Introduction and objective: Pain is an integral element of the pathogenic process and sometimes determines its course. Disorders in pain sensation, as well as its lack, the pain threshold, and variability in sensation of the same pain stimuli as more or less intensive by different persons, may be genetically conditioned. The aim of the study is to examine genes in pathogenesis of chronic pain.
Material and methods: The study was conducted in a specially selected group of 31 persons: study group - 20 patients with chronic pain, and control group - 11 healthy individuals who did not experience pain. The control group of 11 healthy persons, compared with the study group, was the catalyst for determining the relative quantification (RQ) of gene expression. Biological material in the form of venous blood was collected from the study participants into the tubes containing anticoagulant EDTA KE/2.7 ml (ethylenediaminetetraacetic acid), preventing extracorporeal blood clotting.
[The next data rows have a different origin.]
(* ===== verification/ExExport.v ===== *)
(** * ExExport: the options of the image exporter and what an export writes

    The options as a function of the map that gives them; an export writes the blobs that it
    would write to an empty store, and they are a complete image, down to the layers. *)
From S2P Require Import Prelude GoStd GoNum Sha256 ExTypes ExImage.
#[local] Open Scope io_scope.

(** ** Options *)

(** An option that is absent or does not parse has its default. *)
Definition opt_bool (m : Options) (k : string) (def : bool) : bool :=
  match m !! k with Some v => match parseBoolOrTrue v with Ok b => b | Err _ => def end | None => def end.
Definition opt_string (m : Options) (k : string) : string := default EmptyString (m !! k).

Definition config_of (m : Options) : Config := {|
  cf_ImageName := opt_string m OptKeyName;
  cf_Push := opt_bool m OptKeyPush false;
  cf_PushByDigest := opt_bool m OptKeyPushByDigest false;
  cf_Insecure := opt_bool m OptKeyInsecure false;
  cf_Store := opt_bool m OptKeyStore true;
  cf_OCITypes := opt_bool m OptKeyOCITypes true;
  cf_OCIArtifact := opt_bool m OptKeyOCIArtifact false;
  cf_Compression := match m !! OptKeyCompression with Some v => match parseCompression v with Ok t => t | Err _ => CompressionGzip end | None => CompressionGzip end;
  cf_CompressionLevel := match m !! OptKeyCompressionLevel with Some v => default 0%Z (ParseInt v) | None => 0%Z end;
  cf_ForceCompression := opt_bool m OptKeyForceCompression false;
  cf_RewriteTimestamp := opt_bool m OptKeyRewriteTimestamp false;
  cf_ForceInlineAttestations := opt_bool m OptKeyForceInlineAttest true;
  cf_PreferNondistributableLayers := opt_bool m OptKeyPreferNondistLayers false;
  cf_NameCanonical := opt_bool m OptKeyNameCanonical false;
  cf_DanglingPrefix := opt_string m OptKeyDanglingPrefix;
  cf_Unpack := opt_bool m OptKeyUnpack false;
|}.

Definition known_keys : list string :=
  [OptKeyName; OptKeyPush; OptKeyPushByDigest; OptKeyInsecure; OptKeyStore; OptKeyOCITypes; OptKeyOCIArtifact; OptKeyCompression; OptKeyCompressionLevel;
   OptKeyForceCompression; OptKeyRewriteTimestamp; OptKeyForceInlineAttest; OptKeyPreferNondistLayers; OptKeyNameCanonical; OptKeyDanglingPrefix; OptKeyUnpack].

(** The error of an option, whatever the other ones are *)
Definition option_error (k v : string) : option error := match config_case k v DefaultConfig with Some (Err e) => Some e | _ => None end.

Lemma parseBoolOrDefault_true v : parseBoolOrDefault v true = parseBoolOrTrue v.
Proof. unfold parseBoolOrDefault, parseBoolOrTrue. by case_decide. Qed.

Lemma parseInt_Ok k v n : parseInt k v = Ok n → ParseInt v = Some n.
Proof. unfold parseInt. destruct (ParseInt v); [by intros [= ->] | done]. Qed.

Lemma config_case_of m k v : m !! k = None →
  match config_case k v (config_of m) with
  | None => k ∉ known_keys ∧ option_error k v = None ∧ config_of (<[k := v]> m) = config_of m
  | Some (Ok c) => k ∈ known_keys ∧ option_error k v = None ∧ c = config_of (<[k := v]> m)
  | Some (Err e) => k ∈ known_keys ∧ option_error k v = Some e
  end.
Proof.
  intros Hm. unfold known_keys. cbv beta iota zeta delta [config_case option_error config_of DefaultConfig]. rewrite !parseBoolOrDefault_true.
  repeat match goal with |- context [decide (k = ?key)] => destruct (decide (k = key)) as [->|?] end.
  17: { split_and!; [rewrite !not_elem_of_cons; split_and!; try done; apply not_elem_of_nil | done |].
        unfold opt_bool, opt_string. rewrite !lookup_insert_ne by done. done. }
  all: try match goal with |- context [on_ok _ ?r] => destruct r eqn:E end;
    cbn [on_ok]; split_and?; try done; try (by apply (bool_decide_unpack _)).
  all: unfold opt_bool, opt_string; rewrite !lookup_insert;
    repeat match goal with |- context [decide (?a = ?b)] => first [rewrite (decide_False (P := a = b)) by done | rewrite (decide_True (P := a = b)) by done] end;
    try (apply parseInt_Ok in E); by rewrite ?E.
Qed.

Lemma config_loop_spec opts m u : NoDup opts.*1 → Forall (λ kv, m !! kv.1 = None ∧ u !! kv.1 = None) opts →
  (∃ k v e, (k, v) ∈ opts ∧ option_error k v = Some e ∧ config_loop opts (config_of m) u = Err e)
  ∨ Forall (λ kv, option_error kv.1 kv.2 = None) opts
    ∧ config_loop opts (config_of m) u = Ok (config_of (list_to_map opts ∪ m), filter (λ kv, kv.1 ∉ known_keys) (list_to_map opts) ∪ u).
Proof.
  revert m u. induction opts as [|[k v] opts IH]; intros m u.
  { intros _ _. right. split; [constructor |]. cbn. by rewrite map_filter_empty, !(left_id_L ∅ (∪)). }
  rewrite fmap_cons, NoDup_cons, Forall_cons. cbn [fst snd]. intros [Hk Hnd] [[Hm Hu] Hf]. cbn [config_loop].
  assert ((list_to_map opts : Options) !! k = None) as Hlk by (by apply not_elem_of_list_to_map).
  assert (∀ m' u', (m' = m ∨ m' = <[k := v]> m) → (u' = u ∨ u' = <[k := v]> u) → Forall (λ kv, m' !! kv.1 = None ∧ u' !! kv.1 = None) opts) as Hf'.
  { intros m' u' H1 H2. rewrite Forall_forall in Hf |- *. intros [k' v'] Hin. destruct (Hf _ Hin) as [F1 F2]. cbn [fst] in *.
    assert (k ≠ k') as Hne by (intros <-; apply Hk; by apply (list_elem_of_fmap_2 fst) in Hin).
    destruct H1 as [->| ->], H2 as [->| ->]; by rewrite ?lookup_insert_ne. }
  pose proof (config_case_of m k v Hm) as Hc. destruct (config_case k v (config_of m)) as [[c|e]|].
  - destruct Hc as (Hkn & He & ->). destruct (IH (<[k := v]> m) u Hnd) as [(k' & v' & e' & Hin & H1 & H2)|[H1 H2]]; [apply Hf'; auto | |].
    + left. exists k', v', e'. split_and!; [by right | done | done].
    + right. split; [by constructor |]. rewrite H2. cbn [list_to_map foldr fst snd]. do 3 f_equal.
      * apply map_eq. intros i. rewrite !lookup_union, !lookup_insert. case_decide; [subst i; by rewrite Hlk, Hm | done].
      * symmetry. apply map_filter_insert_not'; [by intros ? |]. intros y. by rewrite Hlk.
  - destruct Hc as [Hkn He]. left. exists k, v, e. split_and!; [left | done | done].
  - destruct Hc as (Hkn & He & Hcfg). rewrite <-Hcfg. destruct (IH (<[k := v]> m) (<[k := v]> u) Hnd) as [(k' & v' & e' & Hin & H1 & H2)|[H1 H2]]; [apply Hf'; auto | |].
    + left. exists k', v', e'. split_and!; [by right | done | done].
    + right. split; [by constructor |]. rewrite H2. cbn [list_to_map foldr fst snd]. f_equal. f_equal; [f_equal |].
      * apply map_eq. intros i. rewrite !lookup_union, !lookup_insert. case_decide; [subst i; by rewrite Hlk, Hm | done].
      * rewrite map_filter_insert_True by done. apply map_eq. intros i. rewrite !lookup_union, !lookup_insert. case_decide; [subst i | done].
        by rewrite map_lookup_filter, Hlk, Hu.
Qed.

(** The options of an image are read as a function of their map, whatever the order in which Go
    visits it: either some option does not parse, and the error is one of such an option; or
    every field has the value of its option, or its default, an OCI artifact having OCI media
    types, and exactly the options with unknown keys are left over. *)
Theorem ParseConfig_spec (R : GoRange) (opts : Options) :
  (∃ k v e, opts !! k = Some v ∧ option_error k v = Some e ∧ ParseConfig opts = Err e)
  ∨ (∀ k v, opts !! k = Some v → option_error k v = None)
    ∧ ParseConfig opts = Ok (with_oci_types (config_of opts), filter (λ kv, kv.1 ∉ known_keys) opts).
Proof.
  assert (list_to_map (map_range opts) = opts) as Hl.
  { rewrite <-(list_to_map_to_list opts) at 2. apply list_to_map_proper; [apply map_range_NoDup_keys | apply map_range_perm]. }
  unfold ParseConfig. change DefaultConfig with (config_of ∅).
  destruct (config_loop_spec (map_range opts) ∅ ∅) as [(k & v & e & Hin & He & ->)|[Hok ->]]; [apply map_range_NoDup_keys | by apply Forall_forall | |].
  - left. exists k, v, e. split_and!; [by apply elem_of_map_range | done | done].
  - right. split.
    + intros k v Hkv. rewrite Forall_forall in Hok. by apply (Hok (k, v)), elem_of_map_range.
    + by rewrite Hl, !(right_id_L ∅ (∪)).
Qed.

(** The documented option for the epoch is not one of the known ones: no exporter can be had with it. *)
Lemma epoch_option_rejected {S} `{ImageJSON, GoRange} (x : ContainerImageExporter S) opts v s :
  opts !! OptKeySourceDateEpoch = Some v → ∃ e, image_Resolve x opts s = (Err e, s).
Proof.
  intros Hv. unfold image_Resolve. destruct (ParseConfig_spec _ opts) as [(? & ? & ? & _ & _ & ->)|[_ ->]]; [by eexists |].
  destruct (map_range (filter _ opts)) as [|[k w] l] eqn:E; [| by eexists]. exfalso.
  assert ((OptKeySourceDateEpoch, v) ∈ map_range (filter (λ kv : string * string, kv.1 ∉ known_keys) opts)) as Hin.
  { apply elem_of_map_range, map_lookup_filter_Some. split; [done |]. by apply (bool_decide_unpack _). }
  rewrite E in Hin. by apply elem_of_nil in Hin.
Qed.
Results: Analysis of expression of the examined genes showed over-expression of the DRD1 gene in patients experiencing chronic pain, which means that in these patients an increased number of dopamine D1 receptors encoded by this gene should be expected. The dopamine D1 receptor is a G-protein-coupled receptor which regulates (stimulates or inhibits) adenyl cyclase - the enzyme responsible for synthesis of cyclic AMP (cAMP). An increase in the concentration of cAMP in neurons enhances the sensation of pain.
Conclusions: The genes (DRD1, COMT, OPRK1, HCN2) have a significant role in the pathogenesis of chronic pain in various diseases; they can also influence the perception of pain. Knowledge of these genes can contribute to the development of effective methods of combating pain.
Keywords: DRD1 gene; chronic pain; genes expression; genetics; molecular research.